*TASK*: Look through the entries below and extract exactly the lines from the one containing "st) = stopped_early st." through the one containing "destruct (IH ltac:(intros", ends included.

── DATA FOR PROCESSING

Lemma fresh_trace_full (ids : gset string) thr rng cs st :
  (forall c, c ∈ cs -> is_duplicate ids c = false) ->
  range_set rng = false ->
  length (trace_cands ids thr rng cs st) = length cs
  /\ stopped_early (scan_cands ids thr rng cs st) = stopped_early st.
Proof.
  intros Hfresh Hrng. revert st.
  induction cs as [|c cs IH]; intros st; simpl; [done |].
  pose proof (step_stop ids thr rng c st) as Hs.
  pose proof (step_stopped_early ids thr rng c st) as He.
  rewrite (Hfresh c), range_unset_not_reached in Hs by (done || left). simpl in Hs.
  destruct (scan_candidate ids thr rng c st) as [s1 b1]. simpl in *. subst b1. simpl in *.
  destruct (IH ltac:(intros x Hx; apply Hfresh; by right) s1) as [Hlen Hstop].
  rewrite Hlen, Hstop. done.
Qed.

Lemma filter_all (P : string -> Prop) `{!forall x, Decision (P x)} (l : list string) :
  (forall x, x ∈ l -> P x) -> filter P l = l.
Proof.
  induction l as [|x l IH]; intros Hall; [done |].
  rewrite filter_cons, decide_True by (apply Hall; left).
  f_equal. apply IH. intros y Hy. apply Hall. by right.
Qed.

(** X2.  A post scan against an empty archive (a first run, or a run
    after the post records were cleared) counts no duplicate and emits
    the candidates in listing order: all of them when no [max_range]
    cap is set, without stopping early whatever the threshold; and with
    a cap [r >= 1] the first [min r N] of the N candidates, stopping
    early exactly when [r <= N]. *)
Theorem first_scan_emits_all
    (max_duplicates : Z) (max_range : option Z) (lines : list string) :
  let st := scan_lines (downloaded_post_ids_of ∅) max_duplicates max_range lines init_state in
  let n := Z.to_nat (media_index st) in
  map pm_filename (media_list st) = take n (candidates lines)
  /\ duplicate_count st = 0
  /\ (range_set max_range = false ->
      n = length (candidates lines) /\ stopped_early st = false)
  /\ (forall r, max_range = Some r -> 1 <= r ->
        n = Nat.min (Z.to_nat r) (length (candidates lines))
        /\ (stopped_early st = true <-> r <= Z.of_nat (length (candidates lines)))).
Proof.
  intros st n. subst st n. rewrite !scan_lines_cands.
  set (ids := downloaded_post_ids_of ∅). set (cs := candidates lines).
  assert (forall c, is_duplicate ids c = false) as Hfresh.
  { intros c. unfold is_duplicate, ids, downloaded_post_ids_of.
    apply bool_decide_eq_false. rewrite elem_of_map. intros (f & _ & Hf).
    by apply elem_of_empty in Hf. }
  rewrite scan_media_index. change (media_index init_state) with 0.
  rewrite Z.add_0_l, Nat2Z.id.
  split.
  { rewrite (scan_emitted ids max_duplicates max_range cs init_state). simpl.
    apply filter_all. intros; apply Hfresh. }
  split.
  { rewrite scan_duplicate_count. simpl.
    generalize (take (length (trace_cands ids max_duplicates max_range cs init_state)) cs).
    generalize (@None string).
    intros o l; revert o; induction l as [|c l IH]; intros o; simpl; [done |].
    by rewrite Hfresh, IH. }
  split.
  - intros Hrng.
    by destruct (fresh_trace_full ids max_duplicates max_range cs init_state
                   ltac:(intros; apply Hfresh) Hrng).
  - intros r -> Hr.
    destruct (fresh_trace_length ids max_duplicates r cs init_state
                ltac:(intros; apply Hfresh) Hr ltac:(simpl; lia)) as [Hlen Hstop].
    change (media_index init_state) with 0 in Hlen, Hstop.
    change (stopped_early init_state) with false in Hstop.
    rewrite Z.sub_0_r in Hlen, Hstop. simpl in Hstop.
    split; [exact Hlen |]. rewrite Hstop. apply Z.leb_le.
Qed.


End PostsMore.

(** ** Bounds and group positions of the post scan *)

Module PostsBounds.
Import PyStr Feed Posts Notions MoreNotions PostsFacts.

────

*EXERCISE OUTPUT*:
  /\ stopped_early (scan_cands ids thr rng cs st) = stopped_early st.
Proof.
  intros Hfresh Hrng. revert st.
  induction cs as [|c cs IH]; intros st; simpl; [done |].
  pose proof (step_stop ids thr rng c st) as Hs.
  pose proof (step_stopped_early ids thr rng c st) as He.
  rewrite (Hfresh c), range_unset_not_reached in Hs by (done || left). simpl in Hs.
  destruct (scan_candidate ids thr rng c st) as [s1 b1]. simpl in *. subst b1. simpl in *.
  destruct (IH ltac:(intros x Hx; apply Hfresh; by right) s1) as [Hlen Hstop].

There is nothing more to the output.